Levamisole-induced vasculitis has an interesting spectrum of autoantibody findings, including high titers of p-ANCA and positive c-ANCA levels.

In one study, p-ANCA levels were positive in 90% of cases and c-ANCA levels in 54% of cases [9]. Similarly, in another study, 87.5% of patients tested positive for high-titer perinuclear antineutrophil antibodies p-ANCA and 18.7% for c-ANCA antibodies [4]. In the remaining cases, the levels were either not checked or were unavailable.

Because of this peculiar autoantibody finding, LIV has been described as a typical clinical syndrome characterized by skin lesions and positive laboratory finding of ANCA levels.

So far, there are no case reports of levamisole-induced leukocytoclastic vasculitis with negative serology [c-ANCA and p-ANCA levels]. Our case is the first reported case of LIV with negative serology for p-ANCA and c-ANCA.

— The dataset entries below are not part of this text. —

Lemma setup_items_shape : forall items w h levels c c',
  1 <= w <= 16384 -> 1 <= h <= 16384 -> 0 <= c_pixels c ->
  setup_items p fmt cpFlags pixelSize nImages items w h levels c = Some c' ->
  exists imgs, c_images c' = c_images c ++ imgs /\ length imgs = (items * levels)%nat /\
               Forall (image_ok fmt) imgs.
Proof.
  induction items as [|i IH]; intros w h levels c c' Hw Hh Hc H; cbn [setup_items] in H.
  - injection H as <-. exists []. rewrite app_nil_r. auto.
  - destruct (setup_levels p fmt cpFlags pixelSize nImages levels w h c) as [c1|] eqn:E1;
      [| discriminate H].
    destruct (setup_levels_shape levels w h c c1 Hw Hh Hc E1) as [Hp1 (imgs1 & A1 & L1 & F1)].
    destruct (IH w h levels c1 c' Hw Hh Hp1 H) as (imgs2 & A2 & L2 & F2).
    exists (imgs1 ++ imgs2). rewrite A2, A1, app_assoc.
    split; [reflexivity | split; [rewrite length_app; lia | apply Forall_app; auto]].
Qed.
End SetupShape.


Lemma create_levels_run : forall p base m imgs n l item level acc,
  (dimension m =? TEX_DIMENSION_TEXTURE1D) || (dimension m =? TEX_DIMENSION_TEXTURE2D) = true ->
  0 <= item < arraySize m -> 0 <= level -> level + Z.of_nat l = mipLevels m ->
  arraySize m * mipLevels m = n -> Z.of_nat (length imgs) = n -> n < 2 ^ 32 ->
  0 < base -> Forall (fun i => img_format i = format m /\ 0 <= pixels i) imgs ->
  create_levels p base m imgs n l item level acc =
    Some (acc ++ map (fun k => base + pixels (nth k imgs image0))
                     (seq (Z.to_nat (item * mipLevels m + level)) l)).
Proof.
  intros p base m imgs n l. induction l as [|l IH];
    intros item level acc Hd Hi Hl Hls Hn Hlen Hn32 Hb F.
  - cbn. rewrite app_nil_r. reflexivity.
  - rewrite Nat2Z.inj_succ in Hls. cbn [create_levels].
    pose proof (size_pow_ge32 p) as Hp.
    assert (HI : ComputeIndex p m level item 0 = item * mipLevels m + level).
    { unfold ComputeIndex.
      replace (level >=? mipLevels m) with false
        by (symmetry; rewrite Z.geb_leb; apply Z.leb_gt; lia).
      rewrite Hd. cbn [Z.gtb Z.compare].
      replace (item >=? arraySize m) with false
        by (symmetry; rewrite Z.geb_leb; apply Z.leb_gt; lia).
      unfold size_wrap. apply Z.mod_small. nia. }
    rewrite HI.
    replace (item * mipLevels m + level >=? n) with false
      by (symmetry; rewrite Z.geb_leb; apply Z.leb_gt; nia).
    assert (Hin : In (image_at imgs (item * mipLevels m + level)) imgs)
      by (apply nth_In; nia).
    destruct (proj1 (Forall_forall _ _) F _ Hin) as [Hf Hpx].
    rewrite Hf, Z.eqb_refl. cbn [negb].
    unfold addr at 1.
    replace (base + pixels (image_at imgs (item * mipLevels m + level)) =? 0) with false
      by (symmetry; apply Z.eqb_neq; lia).
    rewrite IH by (try assumption; lia).
    assert (Hk : Z.to_nat (item * mipLevels m + (level + 1)) =
                 S (Z.to_nat (item * mipLevels m + level))) by nia.
    rewrite Hk, <- app_assoc. cbn [seq map app]. unfold addr, image_at. reflexivity.
Qed.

Further studies are needed to find out the underlying cause for such a negative serology, which could be related to antigenic variability, the presence of other contaminants in cocaine besides levamisole, or genetic variability in different patients. On the other hand, it is also unclear if a positive serology would have any effect on patient’s clinical presentation and or prognosis.

Conclusions

Levamisole-induced vasculopathy is on the rise due to widespread use of cocaine. Clinicians are expected to see more and more of these cases. Although most of the reported cases of levamisole-induced vasculopathy showed positive p-ANCA and/or c-ANCA levels, our case shows that patient may in fact have a negative serology, which should not preclude this diagnosis. If suspected, the diagnosis should be confirmed by histology.